> **ACTION ITEM**
Where the listing below reaches the line containing "source is refused, and", start writing out lines exactly, and stop once the line containing "seconds up to" has been written.

> **DATA EXTRACTS**
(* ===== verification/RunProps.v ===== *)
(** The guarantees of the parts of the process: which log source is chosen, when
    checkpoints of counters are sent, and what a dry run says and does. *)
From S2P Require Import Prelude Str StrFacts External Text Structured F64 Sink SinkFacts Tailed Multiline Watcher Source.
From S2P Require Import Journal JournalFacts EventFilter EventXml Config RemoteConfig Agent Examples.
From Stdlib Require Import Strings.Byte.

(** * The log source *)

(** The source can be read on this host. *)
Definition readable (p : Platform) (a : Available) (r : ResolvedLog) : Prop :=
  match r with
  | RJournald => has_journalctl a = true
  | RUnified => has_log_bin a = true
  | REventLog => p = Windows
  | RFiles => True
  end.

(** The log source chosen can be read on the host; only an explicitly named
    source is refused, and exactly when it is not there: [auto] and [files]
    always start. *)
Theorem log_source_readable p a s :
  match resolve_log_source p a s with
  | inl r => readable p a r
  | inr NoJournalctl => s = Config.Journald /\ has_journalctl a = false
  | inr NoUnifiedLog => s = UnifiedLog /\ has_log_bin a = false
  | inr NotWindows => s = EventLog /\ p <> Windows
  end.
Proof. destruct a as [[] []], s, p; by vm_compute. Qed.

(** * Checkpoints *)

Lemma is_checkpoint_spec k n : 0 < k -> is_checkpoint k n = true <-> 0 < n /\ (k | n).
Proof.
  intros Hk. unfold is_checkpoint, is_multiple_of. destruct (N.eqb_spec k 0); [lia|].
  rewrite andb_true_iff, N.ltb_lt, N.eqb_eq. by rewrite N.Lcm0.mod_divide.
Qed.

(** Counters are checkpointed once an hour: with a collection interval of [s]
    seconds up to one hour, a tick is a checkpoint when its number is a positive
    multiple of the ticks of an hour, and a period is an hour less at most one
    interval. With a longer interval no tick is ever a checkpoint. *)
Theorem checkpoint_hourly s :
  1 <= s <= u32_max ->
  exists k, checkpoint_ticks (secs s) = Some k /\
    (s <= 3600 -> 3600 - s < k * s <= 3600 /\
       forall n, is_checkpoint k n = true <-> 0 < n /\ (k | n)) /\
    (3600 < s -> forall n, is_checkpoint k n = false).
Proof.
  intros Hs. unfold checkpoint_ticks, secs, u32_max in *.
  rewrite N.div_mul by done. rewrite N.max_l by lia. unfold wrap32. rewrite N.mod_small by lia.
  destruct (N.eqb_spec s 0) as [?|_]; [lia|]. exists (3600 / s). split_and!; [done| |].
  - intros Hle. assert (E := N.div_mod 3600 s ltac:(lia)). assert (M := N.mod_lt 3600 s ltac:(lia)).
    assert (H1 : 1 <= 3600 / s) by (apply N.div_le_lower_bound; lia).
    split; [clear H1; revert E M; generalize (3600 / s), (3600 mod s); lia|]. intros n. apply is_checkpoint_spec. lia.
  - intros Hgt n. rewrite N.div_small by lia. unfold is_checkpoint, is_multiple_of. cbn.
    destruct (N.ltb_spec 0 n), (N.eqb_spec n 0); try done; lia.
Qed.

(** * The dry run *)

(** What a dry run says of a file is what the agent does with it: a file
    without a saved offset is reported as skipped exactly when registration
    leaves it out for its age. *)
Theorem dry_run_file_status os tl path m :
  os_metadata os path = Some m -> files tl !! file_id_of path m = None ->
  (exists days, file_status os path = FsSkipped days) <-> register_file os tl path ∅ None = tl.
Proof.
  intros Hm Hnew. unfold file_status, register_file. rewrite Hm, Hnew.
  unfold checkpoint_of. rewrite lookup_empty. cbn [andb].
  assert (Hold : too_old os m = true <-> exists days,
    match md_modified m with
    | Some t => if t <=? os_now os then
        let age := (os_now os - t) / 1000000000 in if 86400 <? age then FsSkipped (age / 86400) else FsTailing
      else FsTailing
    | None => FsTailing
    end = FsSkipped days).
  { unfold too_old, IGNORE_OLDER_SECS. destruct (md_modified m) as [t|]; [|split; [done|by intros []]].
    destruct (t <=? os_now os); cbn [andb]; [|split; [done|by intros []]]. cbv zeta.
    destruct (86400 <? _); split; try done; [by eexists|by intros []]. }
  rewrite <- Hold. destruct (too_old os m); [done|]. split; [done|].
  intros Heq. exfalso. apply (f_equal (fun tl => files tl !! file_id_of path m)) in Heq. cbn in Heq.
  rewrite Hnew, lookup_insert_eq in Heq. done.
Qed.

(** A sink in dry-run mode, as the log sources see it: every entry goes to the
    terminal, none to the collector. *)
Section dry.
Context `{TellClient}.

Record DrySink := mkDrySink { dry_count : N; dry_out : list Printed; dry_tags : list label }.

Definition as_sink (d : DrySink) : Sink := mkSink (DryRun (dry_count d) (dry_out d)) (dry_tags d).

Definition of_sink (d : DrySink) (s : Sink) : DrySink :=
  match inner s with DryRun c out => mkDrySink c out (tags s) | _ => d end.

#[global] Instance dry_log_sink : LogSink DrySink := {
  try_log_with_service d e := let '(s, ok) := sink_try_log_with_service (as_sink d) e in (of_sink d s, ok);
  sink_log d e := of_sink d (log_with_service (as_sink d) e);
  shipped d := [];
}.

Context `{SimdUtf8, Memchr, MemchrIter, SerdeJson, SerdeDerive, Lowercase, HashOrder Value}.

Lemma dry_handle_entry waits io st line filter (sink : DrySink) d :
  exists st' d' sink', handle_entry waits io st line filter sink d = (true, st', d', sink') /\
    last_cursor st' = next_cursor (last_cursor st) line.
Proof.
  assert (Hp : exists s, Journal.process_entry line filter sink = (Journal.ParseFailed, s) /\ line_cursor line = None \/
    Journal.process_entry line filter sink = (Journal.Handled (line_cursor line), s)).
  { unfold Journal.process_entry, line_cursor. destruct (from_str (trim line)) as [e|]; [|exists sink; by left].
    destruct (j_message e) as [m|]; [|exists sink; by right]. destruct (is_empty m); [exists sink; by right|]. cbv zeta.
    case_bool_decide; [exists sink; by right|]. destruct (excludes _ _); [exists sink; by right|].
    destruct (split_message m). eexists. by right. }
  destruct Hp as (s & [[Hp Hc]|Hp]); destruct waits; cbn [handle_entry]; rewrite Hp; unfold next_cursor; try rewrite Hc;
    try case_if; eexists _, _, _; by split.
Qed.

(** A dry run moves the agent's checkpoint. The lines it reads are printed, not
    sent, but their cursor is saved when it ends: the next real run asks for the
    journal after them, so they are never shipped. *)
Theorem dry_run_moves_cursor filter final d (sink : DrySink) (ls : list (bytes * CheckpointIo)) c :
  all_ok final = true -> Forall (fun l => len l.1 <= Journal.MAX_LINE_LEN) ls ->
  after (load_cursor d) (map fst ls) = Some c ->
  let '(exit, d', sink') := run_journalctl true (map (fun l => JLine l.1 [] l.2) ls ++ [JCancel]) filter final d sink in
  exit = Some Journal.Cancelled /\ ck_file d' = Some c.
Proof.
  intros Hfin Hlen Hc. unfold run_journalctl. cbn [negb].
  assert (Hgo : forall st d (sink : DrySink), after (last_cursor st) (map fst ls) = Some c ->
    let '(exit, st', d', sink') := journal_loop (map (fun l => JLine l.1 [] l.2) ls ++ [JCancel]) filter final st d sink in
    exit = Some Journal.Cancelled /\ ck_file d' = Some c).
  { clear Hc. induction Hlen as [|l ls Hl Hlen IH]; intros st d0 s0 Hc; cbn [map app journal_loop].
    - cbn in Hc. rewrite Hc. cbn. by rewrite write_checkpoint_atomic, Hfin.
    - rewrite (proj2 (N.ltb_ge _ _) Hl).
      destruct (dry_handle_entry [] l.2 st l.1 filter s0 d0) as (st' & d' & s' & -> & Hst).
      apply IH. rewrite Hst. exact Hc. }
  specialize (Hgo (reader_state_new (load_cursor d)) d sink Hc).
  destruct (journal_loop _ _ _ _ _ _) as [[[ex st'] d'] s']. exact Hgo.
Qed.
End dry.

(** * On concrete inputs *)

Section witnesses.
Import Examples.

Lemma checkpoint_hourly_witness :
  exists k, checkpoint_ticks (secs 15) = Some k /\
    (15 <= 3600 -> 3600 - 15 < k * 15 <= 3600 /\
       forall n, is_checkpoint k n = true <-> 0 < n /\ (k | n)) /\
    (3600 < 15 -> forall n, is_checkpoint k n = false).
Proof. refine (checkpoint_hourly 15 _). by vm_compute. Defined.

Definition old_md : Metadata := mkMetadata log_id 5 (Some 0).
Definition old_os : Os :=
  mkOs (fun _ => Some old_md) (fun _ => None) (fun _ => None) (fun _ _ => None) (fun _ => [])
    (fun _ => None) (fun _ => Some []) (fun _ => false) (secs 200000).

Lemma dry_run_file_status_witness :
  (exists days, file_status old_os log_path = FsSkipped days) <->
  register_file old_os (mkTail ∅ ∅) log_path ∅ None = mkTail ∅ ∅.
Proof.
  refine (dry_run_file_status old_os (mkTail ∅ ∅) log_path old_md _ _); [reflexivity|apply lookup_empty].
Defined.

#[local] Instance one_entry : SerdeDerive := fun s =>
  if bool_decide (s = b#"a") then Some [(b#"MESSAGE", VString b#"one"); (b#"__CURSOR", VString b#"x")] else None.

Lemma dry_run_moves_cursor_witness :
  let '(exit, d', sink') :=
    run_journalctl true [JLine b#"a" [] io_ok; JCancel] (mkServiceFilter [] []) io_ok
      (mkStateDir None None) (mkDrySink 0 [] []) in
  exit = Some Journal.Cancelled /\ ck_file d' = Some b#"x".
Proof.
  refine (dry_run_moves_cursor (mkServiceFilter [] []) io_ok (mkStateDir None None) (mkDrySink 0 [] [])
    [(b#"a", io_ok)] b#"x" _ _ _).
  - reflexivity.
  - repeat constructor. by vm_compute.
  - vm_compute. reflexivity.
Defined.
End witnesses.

> **ANSWER FOR THE TASK**
    source is refused, and exactly when it is not there: [auto] and [files]
    always start. *)
Theorem log_source_readable p a s :
  match resolve_log_source p a s with
  | inl r => readable p a r
  | inr NoJournalctl => s = Config.Journald /\ has_journalctl a = false
  | inr NoUnifiedLog => s = UnifiedLog /\ has_log_bin a = false
  | inr NotWindows => s = EventLog /\ p <> Windows
  end.
Proof. destruct a as [[] []], s, p; by vm_compute. Qed.

(** * Checkpoints *)

Lemma is_checkpoint_spec k n : 0 < k -> is_checkpoint k n = true <-> 0 < n /\ (k | n).
Proof.
  intros Hk. unfold is_checkpoint, is_multiple_of. destruct (N.eqb_spec k 0); [lia|].
  rewrite andb_true_iff, N.ltb_lt, N.eqb_eq. by rewrite N.Lcm0.mod_divide.
Qed.

(** Counters are checkpointed once an hour: with a collection interval of [s]
    seconds up to one hour, a tick is a checkpoint when its number is a positive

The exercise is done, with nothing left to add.